I’ve loved mountains since I was a little girl living among the tiny waves of the glaciated region of Wisconsin. Hills tell us so much. They are the home of our ancestors, those giant stones that tell the stories of our past and the trees that reach to the skies to show us where we’re going. The creeks and rivers that run through sing the songs of life and remind us of who we are.
It was a dream come true when I made my first trip to Appalachia as a ten year old. I went to Arkansas with my parents and cousin Terri. We visited a senior community where my parents would buy land in hopes of building a house for their retirement. The land would be sold a few years later when Mom died, but for that moment it was a dream come true for me and maybe for my parents too. A senior community might have been a strange place to find a dream come true for a ten year old, but there were mountains and the biggest trees I’d ever seen and the most beautiful mountain streams. It was magical.

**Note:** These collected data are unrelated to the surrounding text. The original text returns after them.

Lemma save_values_create captured values r now sfx (p : Page.page) (o : RouteOps.ops) st s :
  parse RouteSchema values = Return r -> creatable (spread_props r) now sfx = true ->
  exists st', Page.save_values ModalStore.create captured values now sfx (p, (o, (st, s))) =
    (Return tt, (Page.setIsSaving false (Page.setModal (ModalStore.closeModal (Page.modal p))
                   (Page.toast Page.Created (Page.setIsSaving true p))),
      (RouteOps.init, (st', written (created_routes captured (spread_props r) now sfx) s)))).
Proof.
  intros Hp Hc. rewrite save_values_spec. unfold submitted. cbn [Page.is_create orb]. rewrite Hp.
  cbn [mbind outcome_bind]. destruct (create_op_spec captured (spread_props r) now sfx o st s Hc) as [st' ->].
  by exists st'.
Qed.

(** C26.  The forced save of the route modal is a button without a type inside the form, so its
    click also submits the form.  For a new route with valid values both save: the page
    reports the creation twice, two ids are made, and the second write holds the routes of the
    render and the second route only, so that the first one is gone from the repository. *)
Theorem force_click_saves_twice captured r1 r2 now1 sfx1 now2 sfx2 (p : Page.page) (o : RouteOps.ops) st s :
  parse RouteSchema (Page.form p) = Return r1 -> parse RouteSchema r1 = Return r2 ->
  creatable (spread_props r1) now1 sfx1 = true -> creatable (spread_props r2) now2 sfx2 = true ->
  let (q, w') := force_click ModalStore.create captured now1 sfx1 now2 sfx2 (p, (o, (st, s))) in
  q = Return tt /\
  Page.notices (fst w') = Page.notices p ++ [Page.Created; Page.Created] /\
  snd (snd (snd w')) = written (created_routes captured (spread_props r2) now2 sfx2)
                         (written (created_routes captured (spread_props r1) now1 sfx1) s) /\
  (generated_id "route" now1 sfx1 <> generated_id "route" now2 sfx2 -> NoDup (List.map fst captured) ->
   obj_get (generated_id "route" now1 sfx1) captured = None ->
   obj_get (generated_id "route" now1 sfx1) (created_routes captured (spread_props r2) now2 sfx2) = None).
Proof.
  intros Hp1 Hp2 Hc1 Hc2. unfold force_click, click_in_form, Page.saveRouteForce, handleSubmit. run_eff.
  cbn [fst snd effective_type default]. rewrite Hp1.
  destruct (save_values_create captured (Page.form p) r1 now1 sfx1 p o st s Hp1 Hc1) as [st1 ->]. cbn [fst snd].
  unfold Page.onSubmit.
  match goal with |- context [Page.save_values _ _ _ _ _ (?p1, (?o1, (?t1, ?s1)))] =>
    destruct (save_values_create captured r1 r2 now2 sfx2 p1 o1 t1 s1 Hp2 Hc2) as [st2 ->] end. cbn [fst snd].
  split_and!; [done| |done|].
  - cbn [Page.notices Page.setIsSaving Page.setModal Page.toast]. by rewrite <- app_assoc.
  - intros Hne Hnd Hfresh. unfold created_routes. rewrite obj_of_entries_id, (obj_of_entries_id captured) by
      (try apply obj_set_NoDup; by rewrite ?obj_of_entries_id). by rewrite obj_get_set_ne.
Qed.
End forced_save.

(** * The busy marker *)

Lemma fire_all {A} (a : option A) n :
  Nat.iter n Marker.fire (Marker.State a n) = Marker.State (if decide (n = 0%nat) then a else None) 0.
Proof.
  revert a. induction n as [|n IH]; intros a; [done|]. rewrite Nat.iter_succ_r. cbn [Marker.fire Marker.timers].
  rewrite IH. by destruct n.
Qed.
(* ===== verification/InstallPath.v ===== *)
(** * An installation over the connection manager

    The whole path of an installation again (BootstrapPage.v), with the connection manager of
    SshPath.v under the executor in the place of a script of outcomes: page, client, preload
    script, handler of the main process, retry loop, connection. *)

From S2P Require Import Prelude JsString Regex JsValue Dates Json Secrets Repositories RoutesProcess.
From S2P Require Import SshConnection SshExecutor SshPath Bootstrap BootstrapPage.

(** ** The page over any bridge *)

(** What the page makes of the bridge's answer to an installation. *)
Definition install_shown (answer : outcome ipc_result) (p : page) : outcome unit * page :=
  let p := setInstallResult None (setInstallError None (setIsInstalling true p)) in
  match answer with
  | Return (IpcSuccess data) => (Return tt, setIsInstalling false (setInstallResult (Some data) p))
  | Return (IpcFailure message _) => (Return tt, setIsInstalling false (setInstallError (Some message) p))
  | Throw e => (Throw e, setIsInstalling false p)
  end.

(** The options the page sends for the values of its form. *)
Definition sent_options (values : jsval) : jsval :=
  JObj [("installScriptUrl", jget "installScriptUrl" values); ("serviceName", jget "serviceName" values);
        ("healthCommand", jget "healthCommand" values); ("timeoutMs", JNum (form_number (jget "timeoutMs" values)))].

Lemma onInstall_shows {S} (bridge : option (string -> jsval -> eff S ipc_result)) values p s :
  onInstall bridge values (p, s) =
  let (answer, s') := installBootstrapDaemon bridge (sent_options values) s in
  (fst (install_shown answer p), (snd (install_shown answer p), s')).
Proof.
  unfold onInstall, set, on_client. run_eff. fold (sent_options values).
  destruct (installBootstrapDaemon bridge _ s) as [[[data|message code]|e] s']; reflexivity.
Qed.

Section path.
Context `{HostUrl} (maxRetries retryBaseDelayMs : option Z) (env : bootstrap_env) (metadata : HostMetadata).
Context (clock : Z * Z * Z) (frame : option string) (Htrusted : trusted env frame = true).
Context (retries : nat) (Hretries : default 1 maxRetries = Z.of_nat retries).

(** The bridge of a page in [frame], over whatever answers the executor. *)
Definition bridge_over {S} `{SshApi S} : option (string -> jsval -> eff S ipc_result) :=
  Some (ipc_main maxRetries retryBaseDelayMs env metadata clock frame).

Abbreviation now := (snd (fst clock)).
Abbreviation install_on S := (fun request => handle_install (S := S) maxRetries retryBaseDelayMs env now frame request).

(** ** The handler answers alike over the manager and over a script *)
Lemma install_alike total request :
  alike (path_related total) same (install_on ssh_world request) (install_on scripted request).
Proof.
  unfold handle_install. rewrite Htrusted. cbn [negb]. apply alike_try; [|by intros e s1 s2 Hs].
  intros s1 s2 Hs. unfold run_shell, runShell.
  do 4 (eapply alike_bind; [by apply path_refines|]; clear s1 s2 Hs; intros ? ? s1 s2 Hs <-). done.
Qed.

(** ** The first command waits for a connection *)
Abbreviation refusal := (fun m => NoClient (refused m)).

Lemma first_command refusals command ms o rest :
  (length refusals <= retries)%nat -> retryable (Ran o) = false ->
  run_shell maxRetries retryBaseDelayMs command ms (Script (List.map refusal refusals ++ Ran o :: rest) [] []) =
  (o, Script rest (doubling retryBaseDelayMs (length refusals)) [command]).
Proof.
  intros Hlen Ho. unfold run_shell, runShell.
  rewrite (retry_spec maxRetries retryBaseDelayMs command ms retries _ (Ran o) rest (Some ms) Hretries eq_refl
             (refusals_retryable refusals)); [|by rewrite List.length_map|by rewrite Ho].
  unfold runs. rewrite flat_map_app. fold (runs command (List.map refusal refusals)).
  by rewrite refusals_run, List.length_map.
Qed.

Lemma final_not_retryable o : final o -> retryable (Ran o) = false.
Proof. unfold retryable. by destruct o. Qed.

Lemma retries_nonneg : 0 <= default 1 maxRetries.
Proof. rewrite Hretries. lia. Qed.

Lemma install_script_succeeds refusals request o1 o2 o3 o4 rest : (length refusals <= retries)%nat ->
  install_on scripted request
    (Script (List.map refusal refusals ++ List.map (fun o => Ran (Return o)) [o1; o2; o3; o4] ++ rest) [] []) =
  (Return (IpcSuccess (installed env now o2 o3 o4)),
   Script rest (doubling retryBaseDelayMs (length refusals)) (install_commands env)).
Proof.
  intros Hlen. pose proof retries_nonneg. unfold handle_install. rewrite Htrusted. cbn [negb List.map app]. run_eff.
  rewrite first_command by done. by rewrite !run_shell_once.
Qed.

Lemma install_script_fails refusals request outs e rest :
  (length refusals <= retries)%nat -> (length outs < 4)%nat -> is_connect_failed e = false ->
  install_on scripted request
    (Script (List.map refusal refusals ++ List.map (fun o => Ran (Return o)) outs ++ Ran (Throw e) :: rest) [] []) =
  (Return (toIpcError e),
   Script rest (doubling retryBaseDelayMs (length refusals)) (take (S (length outs)) (install_commands env))).
Proof.
  intros Hlen Hn He. pose proof retries_nonneg. unfold handle_install. rewrite Htrusted. cbn [negb]. run_eff.
  destruct outs as [|o1 outs]; cbn [List.map app].
  { rewrite first_command; [done|done|]. unfold retryable. cbn. exact He. }
  rewrite first_command by done.
  do 3 (destruct outs as [|? outs]; [cbn [List.map app]; by rewrite !run_shell_once|]). cbn in Hn. lia.
Qed.

Lemma install_script_refused refusals message request rest : length refusals = retries ->
  install_on scripted request (Script (List.map refusal (refusals ++ [message]) ++ rest) [] []) =
  (Return (toIpcError (refused message)), Script rest (doubling retryBaseDelayMs retries) []).
Proof.
  intros Hlen. unfold handle_install. rewrite Htrusted. cbn [negb]. run_eff.
  rewrite List.map_app, <- app_assoc. cbn [List.map app]. unfold run_shell, runShell at 1.
  rewrite (retry_spec maxRetries retryBaseDelayMs (install_command env) _ retries _ (refusal message) rest (Some _) Hretries eq_refl
             (refusals_retryable refusals)); [|by rewrite List.length_map; lia|by rewrite List.length_map].
  unfold runs. rewrite flat_map_app. fold (runs (install_command env) (List.map refusal refusals)).
  by rewrite refusals_run, List.length_map, Hlen.
Qed.

(** ** From the page to the connection *)

Lemma bridge_installs {S} `{SshApi S} options (s : S) :
  installBootstrapDaemon bridge_over options s =
  handle_install maxRetries retryBaseDelayMs env now frame (JObj [("options", options)]) s.
Proof.
  unfold bridge_over, installBootstrapDaemon, bridge_installDaemon, ipc_main. destruct clock as [[start checked] finish].
  by rewrite decide_False, decide_False, decide_True.
Qed.

Lemma install_path refusals outcomes st q rest ws cs values p : ready st refusals ->
  install_on scripted (JObj [("options", sent_options values)])
    (Script (List.map entry (answers_of refusals outcomes)) [] []) = (q, Script (List.map Ran rest) ws cs) ->
  exists st',
    onInstall bridge_over values (p, SshWorld st (answers_of refusals outcomes) [] []) =
      (fst (install_shown q p), (snd (install_shown q p), SshWorld st' (answers_of [] rest) ws cs)) /\
    ready st' [] /\ (cs <> [] -> activeClient st' <> None) /\
    (length (conns st') + attempts_left st' [] = length (conns st) + attempts_left st refusals)%nat.
Proof.
  intros Hr Hrun. rewrite onInstall_shows, bridge_installs.
  destruct (path_of_alike _ _ refusals outcomes st q rest ws cs (fun total => install_alike total _) Hr Hrun) as (st' & -> & Hst').
  by exists st'.
Qed.

(** How the page ends: no flag, and the outcome of the installation. *)
Definition page_shows (result : jsval + string) (p : page) : page :=
  setIsInstalling false
    (match result with inl data => setInstallResult (Some data) | inr message => setInstallError (Some message) end
       (setInstallResult None (setInstallError None (setIsInstalling true p)))).

Lemma shown_failure message code p :
  install_shown (Return (toIpcError (RemoteExecutionError message (Some code)))) p =
  (Return tt, page_shows (inr (redactPotentialSecrets message)) p).
Proof. reflexivity. Qed.

(** C20.  An installation from the page to the connection.  From a manager between two calls,
    refused connections are tried again after doubling delays; then one connection serves all
    the commands, those of the configuration, in order and up to the first that fails, and
    stays open.  The page shows what they printed, or the redacted text of the failure; when
    every connection is refused, the redacted refusal, and the host has run nothing. *)
Theorem install_over_connection refusals outcomes st values p : ready st refusals ->
  (forall o1 o2 o3 o4, (length refusals <= retries)%nat ->
     exists st', onInstall bridge_over values
         (p, SshWorld st (answers_of refusals (List.map Return [o1; o2; o3; o4] ++ outcomes)) [] []) =
       (Return tt, (page_shows (inl (installed env now o2 o3 o4)) p,
          SshWorld st' (answers_of [] outcomes) (doubling retryBaseDelayMs (length refusals)) (install_commands env))) /\
       ready st' [] /\ activeClient st' <> None /\
       length (conns st') = (length (conns st) + attempts_left st refusals)%nat) /\
  (forall outs code message, (length refusals <= retries)%nat -> (length outs < 4)%nat -> code <> CONNECT_FAILED_CODE ->
     exists st', onInstall bridge_over values
         (p, SshWorld st (answers_of refusals (List.map Return outs ++ Throw (RemoteExecutionError message (Some code)) :: outcomes)) [] []) =
       (Return tt, (page_shows (inr (redactPotentialSecrets message)) p,
          SshWorld st' (answers_of [] outcomes) (doubling retryBaseDelayMs (length refusals))
            (take (S (length outs)) (install_commands env)))) /\
       ready st' [] /\ activeClient st' <> None) /\
  (forall message, activeClient st = None -> length refusals = retries ->
     exists st', onInstall bridge_over values (p, SshWorld st (answers_of (refusals ++ [message]) outcomes) [] []) =
       (Return tt, (page_shows (inr (redactPotentialSecrets (redactPotentialSecrets message))) p,
          SshWorld st' (answers_of [] outcomes) (doubling retryBaseDelayMs retries) [])) /\ ready st' []).
Proof.
  intros Hready. split_and!.
  - intros o1 o2 o3 o4 Hlen.
    destruct (install_path refusals (List.map Return [o1; o2; o3; o4] ++ outcomes) st
      (Return (IpcSuccess (installed env now o2 o3 o4))) outcomes (doubling retryBaseDelayMs (length refusals)) (install_commands env)
      values p Hready) as (st' & Hrun & Hr' & Hc & Hn).
    + rewrite entry_answers, List.map_app. by apply install_script_succeeds.
    + exists st'. specialize (Hc ltac:(discriminate)). split; [exact Hrun|]. split; [done|]. split; [done|].
      unfold attempts_left at 1 in Hn. cbn [length] in Hn. destruct (activeClient st'); [lia|done].
  - intros outs code message Hlen Hn Hcode.
    destruct (install_path refusals (List.map Return outs ++ Throw (RemoteExecutionError message (Some code)) :: outcomes) st
      (Return (toIpcError (RemoteExecutionError message (Some code)))) outcomes (doubling retryBaseDelayMs (length refusals))
      (take (S (length outs)) (install_commands env)) values p Hready) as (st' & Hrun & Hr' & Hc & _).
    + rewrite entry_answers, List.map_app, List.map_map. apply install_script_fails; [done..|].
      unfold is_connect_failed. cbn. by rewrite bool_decide_false.
    + exists st'. rewrite shown_failure in Hrun. split; [exact Hrun|]. split; [done|]. apply Hc. discriminate.
  - intros message Ha Hlen. destruct Hready as (Hq & Hrch & _).
    destruct (install_path (refusals ++ [message]) outcomes st (Return (toIpcError (refused message))) outcomes
      (doubling retryBaseDelayMs retries) [] values p) as (st' & Hrun & Hr' & _).
    + by split_and!; [| |rewrite Ha].
    + rewrite entry_answers. by apply install_script_refused.
    + exists st'. unfold refused in Hrun. rewrite shown_failure in Hrun. split; [exact Hrun|exact Hr'].
Qed.
End path.

(** * The theorem at work *)

#[local] Existing Instance no_url.

Definition failed_health : outcome string := Throw (RemoteExecutionError "inactive" (Some "SSH_NON_ZERO")).

Lemma install_over_connection_witness :
  ready init_manager ["no route"] /\
  exists st', onInstall (bridge_over (S := ssh_world) (Some 1) None packaged_env sample_metadata (0, 0, 0) Bootstrap.page) JUndef
      (init_page, SshWorld init_manager (answers_of ["no route"] (List.map Return ["ok"] ++ [failed_health])) [] []) =
    (Return tt, (page_shows (inr (redactPotentialSecrets "inactive")) init_page,
       SshWorld st' (answers_of [] []) (doubling None 1) (take 2 (install_commands packaged_env)))) /\
    ready st' [] /\ activeClient st' <> None.
Proof.
  assert (Hr : ready init_manager ["no route"]) by (split; [done|]; split; [apply rtc_refl|done]).
  split; [exact Hr|].
  apply (proj1 (proj2 (install_over_connection (Some 1) None packaged_env sample_metadata (0, 0, 0) Bootstrap.page
    eq_refl 1 eq_refl ["no route"] [] init_manager JUndef init_page Hr))); [cbn; lia|cbn; lia|discriminate].
Defined.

This time the magic appeared on December 31st, 2022. We’d left that morning on the bus from Heidelberg, Germany with the ultimate destination of Lucerne, Switzerland. Along the way we stopped to visit the Black Forest and Rhine Falls.
The Black Forest is a forested mountain range in southwest Germany near the borders of Switzerland and France. It is the source of the Danube and Neckar rivers. It is also the source of many magical tales. Hansel and Gretel, Cinderella, Little Red Riding Hood, Sleeping Beauty, all come from the Black Forest. It is ranked among the top ten most magical forests in the world. I can understand why. We only had a short time to “hike” in the forest. I use the quotes because I think my walk was probably less than a mile and was all on an easy path. No hiker that I know would really consider that a hike, though they would still consider the place amazing.
It was one of those spots along our trip that I almost wished that the bus would leave me behind, as I took those those few steps off the path to reach my hand down into the creek to touch the water and say hello. I could have spent hours, days, weeks, lifetimes in that forest dreaming with the trees and getting to the know the stories of the earth and sky. But, we were on a schedule, so the walk was brief, but beautiful and from there we moved on.
As the bus climbed through the Alps, Lala, our tour director, noted the lack of snow. Yes, at the end of December we could see the ground. That’s not the way it’s supposed to be. Even at the tallest heights the Swiss and Austrian Alps have huge barren areas and skiing is impossible. This is the wonders of global warming. I am left to wonder what will happen. When will the stories of the Black Forest cease to be told? Then I hear in my memories an old friend telling an audience many years ago– the earth will be fine, it’s us who who will die by environmental destruction. He was right. We need to change. We need to stop this climate change. The Alps will change, but they will survive. We won’t, unless we make a change.